_Work task_
Among the records that follow, set down only the lines from the one containing "mkAllocator s (with_free_list index (next_free_block" to the one containing "match allocate_from_end al", both included, exactly.

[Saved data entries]
┌────────

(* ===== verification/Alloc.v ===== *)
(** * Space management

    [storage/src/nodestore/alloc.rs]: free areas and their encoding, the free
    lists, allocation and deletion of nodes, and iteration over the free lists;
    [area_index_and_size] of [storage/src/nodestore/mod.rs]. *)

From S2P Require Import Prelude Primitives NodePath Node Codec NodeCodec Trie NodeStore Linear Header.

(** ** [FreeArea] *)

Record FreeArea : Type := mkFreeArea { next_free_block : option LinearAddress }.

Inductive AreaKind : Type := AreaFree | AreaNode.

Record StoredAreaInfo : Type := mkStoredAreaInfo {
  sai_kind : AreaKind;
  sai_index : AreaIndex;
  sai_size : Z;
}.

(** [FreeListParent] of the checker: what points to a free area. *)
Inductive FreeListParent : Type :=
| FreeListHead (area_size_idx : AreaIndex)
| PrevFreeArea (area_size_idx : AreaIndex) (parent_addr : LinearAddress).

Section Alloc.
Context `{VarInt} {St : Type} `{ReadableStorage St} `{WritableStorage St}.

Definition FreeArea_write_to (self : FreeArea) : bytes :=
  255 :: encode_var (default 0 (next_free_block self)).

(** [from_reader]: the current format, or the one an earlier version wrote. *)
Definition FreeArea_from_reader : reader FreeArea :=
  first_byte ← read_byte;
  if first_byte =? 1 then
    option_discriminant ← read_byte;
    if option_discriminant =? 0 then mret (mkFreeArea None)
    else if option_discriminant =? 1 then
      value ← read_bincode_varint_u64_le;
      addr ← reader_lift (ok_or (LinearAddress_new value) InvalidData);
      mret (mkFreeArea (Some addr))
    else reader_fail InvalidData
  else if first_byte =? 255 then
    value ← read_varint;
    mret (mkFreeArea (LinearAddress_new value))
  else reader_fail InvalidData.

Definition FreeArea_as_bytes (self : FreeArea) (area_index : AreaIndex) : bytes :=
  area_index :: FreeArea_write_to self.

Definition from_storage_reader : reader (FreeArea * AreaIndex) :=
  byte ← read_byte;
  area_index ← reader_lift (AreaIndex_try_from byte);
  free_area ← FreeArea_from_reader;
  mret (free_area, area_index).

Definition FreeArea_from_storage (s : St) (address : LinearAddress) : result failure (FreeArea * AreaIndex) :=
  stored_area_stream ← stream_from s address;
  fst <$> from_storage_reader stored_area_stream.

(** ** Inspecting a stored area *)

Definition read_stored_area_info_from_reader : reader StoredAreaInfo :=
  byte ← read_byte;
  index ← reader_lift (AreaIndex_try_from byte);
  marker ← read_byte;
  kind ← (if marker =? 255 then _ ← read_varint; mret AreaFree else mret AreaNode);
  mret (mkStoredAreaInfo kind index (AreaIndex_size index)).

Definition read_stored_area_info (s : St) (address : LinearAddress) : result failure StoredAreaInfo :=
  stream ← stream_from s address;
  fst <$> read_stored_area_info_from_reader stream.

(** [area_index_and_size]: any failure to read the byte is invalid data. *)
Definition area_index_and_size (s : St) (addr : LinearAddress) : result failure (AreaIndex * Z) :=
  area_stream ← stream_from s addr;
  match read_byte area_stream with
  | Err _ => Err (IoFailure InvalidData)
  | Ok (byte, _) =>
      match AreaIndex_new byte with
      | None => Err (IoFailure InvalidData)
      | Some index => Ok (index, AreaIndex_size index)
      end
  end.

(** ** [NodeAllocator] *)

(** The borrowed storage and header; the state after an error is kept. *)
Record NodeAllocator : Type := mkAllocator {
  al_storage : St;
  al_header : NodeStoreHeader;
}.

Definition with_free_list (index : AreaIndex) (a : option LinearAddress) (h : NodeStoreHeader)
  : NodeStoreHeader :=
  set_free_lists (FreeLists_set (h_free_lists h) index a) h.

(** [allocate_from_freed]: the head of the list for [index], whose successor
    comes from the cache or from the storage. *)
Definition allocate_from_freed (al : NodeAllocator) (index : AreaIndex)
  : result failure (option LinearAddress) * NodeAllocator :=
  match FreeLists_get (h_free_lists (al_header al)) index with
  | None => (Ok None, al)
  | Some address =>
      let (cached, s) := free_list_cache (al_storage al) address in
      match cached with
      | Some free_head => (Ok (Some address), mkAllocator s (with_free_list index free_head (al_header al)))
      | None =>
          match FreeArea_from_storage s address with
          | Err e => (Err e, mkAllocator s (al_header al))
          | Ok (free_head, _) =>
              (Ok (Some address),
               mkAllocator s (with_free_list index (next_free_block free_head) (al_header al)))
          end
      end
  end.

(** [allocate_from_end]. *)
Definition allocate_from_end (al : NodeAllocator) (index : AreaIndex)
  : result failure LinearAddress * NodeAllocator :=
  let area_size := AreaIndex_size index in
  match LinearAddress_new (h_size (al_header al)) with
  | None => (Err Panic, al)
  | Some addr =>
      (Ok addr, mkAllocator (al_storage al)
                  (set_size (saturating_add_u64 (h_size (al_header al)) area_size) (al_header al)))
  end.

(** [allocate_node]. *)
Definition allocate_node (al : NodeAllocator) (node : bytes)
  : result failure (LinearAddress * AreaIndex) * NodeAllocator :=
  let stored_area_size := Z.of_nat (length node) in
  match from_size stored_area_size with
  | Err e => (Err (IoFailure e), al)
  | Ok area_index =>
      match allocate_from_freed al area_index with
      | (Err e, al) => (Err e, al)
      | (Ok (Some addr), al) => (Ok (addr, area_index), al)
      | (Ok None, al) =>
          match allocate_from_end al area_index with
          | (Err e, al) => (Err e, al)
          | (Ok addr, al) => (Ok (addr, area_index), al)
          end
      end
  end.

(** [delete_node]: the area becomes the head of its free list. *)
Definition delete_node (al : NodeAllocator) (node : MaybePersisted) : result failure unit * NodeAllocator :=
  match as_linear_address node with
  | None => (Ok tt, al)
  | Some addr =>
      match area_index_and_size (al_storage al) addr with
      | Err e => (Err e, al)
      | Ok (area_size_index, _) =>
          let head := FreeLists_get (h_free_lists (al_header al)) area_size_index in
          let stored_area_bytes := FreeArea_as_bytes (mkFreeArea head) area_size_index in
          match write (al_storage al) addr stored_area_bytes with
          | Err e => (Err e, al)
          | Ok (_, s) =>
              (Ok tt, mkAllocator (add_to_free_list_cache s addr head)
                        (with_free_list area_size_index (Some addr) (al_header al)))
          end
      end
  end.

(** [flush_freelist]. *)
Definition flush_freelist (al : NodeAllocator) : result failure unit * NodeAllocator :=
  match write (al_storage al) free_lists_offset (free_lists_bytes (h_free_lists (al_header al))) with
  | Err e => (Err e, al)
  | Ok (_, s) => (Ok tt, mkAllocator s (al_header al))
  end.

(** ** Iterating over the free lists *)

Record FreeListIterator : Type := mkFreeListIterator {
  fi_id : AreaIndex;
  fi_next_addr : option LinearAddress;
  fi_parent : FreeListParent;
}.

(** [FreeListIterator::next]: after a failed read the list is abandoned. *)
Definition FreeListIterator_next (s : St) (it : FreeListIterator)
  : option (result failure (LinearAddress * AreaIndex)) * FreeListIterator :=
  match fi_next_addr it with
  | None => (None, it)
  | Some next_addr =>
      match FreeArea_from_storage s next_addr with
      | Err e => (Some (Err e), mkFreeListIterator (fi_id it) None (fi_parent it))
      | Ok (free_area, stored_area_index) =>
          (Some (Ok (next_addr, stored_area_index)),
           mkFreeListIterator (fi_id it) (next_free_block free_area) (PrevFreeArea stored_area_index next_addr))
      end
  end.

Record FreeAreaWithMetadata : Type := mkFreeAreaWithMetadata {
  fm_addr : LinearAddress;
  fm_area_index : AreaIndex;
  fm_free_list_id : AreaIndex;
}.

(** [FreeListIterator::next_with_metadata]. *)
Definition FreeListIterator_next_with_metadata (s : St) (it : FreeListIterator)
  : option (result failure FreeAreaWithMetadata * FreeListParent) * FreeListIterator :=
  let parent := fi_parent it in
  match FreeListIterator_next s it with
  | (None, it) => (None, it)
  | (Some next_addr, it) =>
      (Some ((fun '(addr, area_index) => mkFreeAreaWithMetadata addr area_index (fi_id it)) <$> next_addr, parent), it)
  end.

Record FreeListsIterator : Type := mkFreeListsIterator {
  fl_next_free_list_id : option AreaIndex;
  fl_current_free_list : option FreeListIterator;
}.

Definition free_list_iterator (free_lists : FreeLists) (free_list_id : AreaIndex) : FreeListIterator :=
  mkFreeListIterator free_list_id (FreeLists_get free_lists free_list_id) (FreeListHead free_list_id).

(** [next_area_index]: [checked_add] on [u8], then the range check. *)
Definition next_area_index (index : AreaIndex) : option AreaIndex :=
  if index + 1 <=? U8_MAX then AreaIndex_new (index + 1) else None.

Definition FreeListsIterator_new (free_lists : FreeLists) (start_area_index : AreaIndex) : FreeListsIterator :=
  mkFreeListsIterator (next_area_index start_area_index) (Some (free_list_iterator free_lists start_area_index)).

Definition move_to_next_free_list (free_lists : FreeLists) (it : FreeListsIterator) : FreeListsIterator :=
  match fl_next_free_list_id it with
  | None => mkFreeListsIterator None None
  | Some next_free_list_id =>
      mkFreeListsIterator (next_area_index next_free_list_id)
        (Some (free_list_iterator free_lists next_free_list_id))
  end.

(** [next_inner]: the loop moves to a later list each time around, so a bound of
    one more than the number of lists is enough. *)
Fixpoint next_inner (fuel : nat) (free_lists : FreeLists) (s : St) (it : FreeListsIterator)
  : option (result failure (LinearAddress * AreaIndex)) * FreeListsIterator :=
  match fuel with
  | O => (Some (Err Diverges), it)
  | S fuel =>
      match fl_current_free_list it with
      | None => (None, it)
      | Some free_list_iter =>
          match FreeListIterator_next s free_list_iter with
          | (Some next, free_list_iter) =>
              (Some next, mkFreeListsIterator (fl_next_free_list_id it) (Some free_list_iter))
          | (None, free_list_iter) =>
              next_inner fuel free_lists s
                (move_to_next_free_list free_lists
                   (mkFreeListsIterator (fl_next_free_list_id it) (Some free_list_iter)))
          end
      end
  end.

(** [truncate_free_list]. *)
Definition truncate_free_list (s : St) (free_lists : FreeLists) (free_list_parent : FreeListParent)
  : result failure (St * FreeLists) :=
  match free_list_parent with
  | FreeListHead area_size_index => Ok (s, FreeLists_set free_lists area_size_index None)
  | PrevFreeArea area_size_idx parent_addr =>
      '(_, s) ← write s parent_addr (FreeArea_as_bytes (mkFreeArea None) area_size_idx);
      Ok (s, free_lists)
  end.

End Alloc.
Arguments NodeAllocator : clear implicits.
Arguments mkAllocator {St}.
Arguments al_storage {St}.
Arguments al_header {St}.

└────────

_Answer for this exercise_
               mkAllocator s (with_free_list index (next_free_block free_head) (al_header al)))
          end
      end
  end.

(** [allocate_from_end]. *)
Definition allocate_from_end (al : NodeAllocator) (index : AreaIndex)
  : result failure LinearAddress * NodeAllocator :=
  let area_size := AreaIndex_size index in
  match LinearAddress_new (h_size (al_header al)) with
  | None => (Err Panic, al)
  | Some addr =>
      (Ok addr, mkAllocator (al_storage al)
                  (set_size (saturating_add_u64 (h_size (al_header al)) area_size) (al_header al)))
  end.

(** [allocate_node]. *)
Definition allocate_node (al : NodeAllocator) (node : bytes)
  : result failure (LinearAddress * AreaIndex) * NodeAllocator :=
  let stored_area_size := Z.of_nat (length node) in
  match from_size stored_area_size with
  | Err e => (Err (IoFailure e), al)
  | Ok area_index =>
      match allocate_from_freed al area_index with
      | (Err e, al) => (Err e, al)
      | (Ok (Some addr), al) => (Ok (addr, area_index), al)
      | (Ok None, al) =>
          match allocate_from_end al area_index with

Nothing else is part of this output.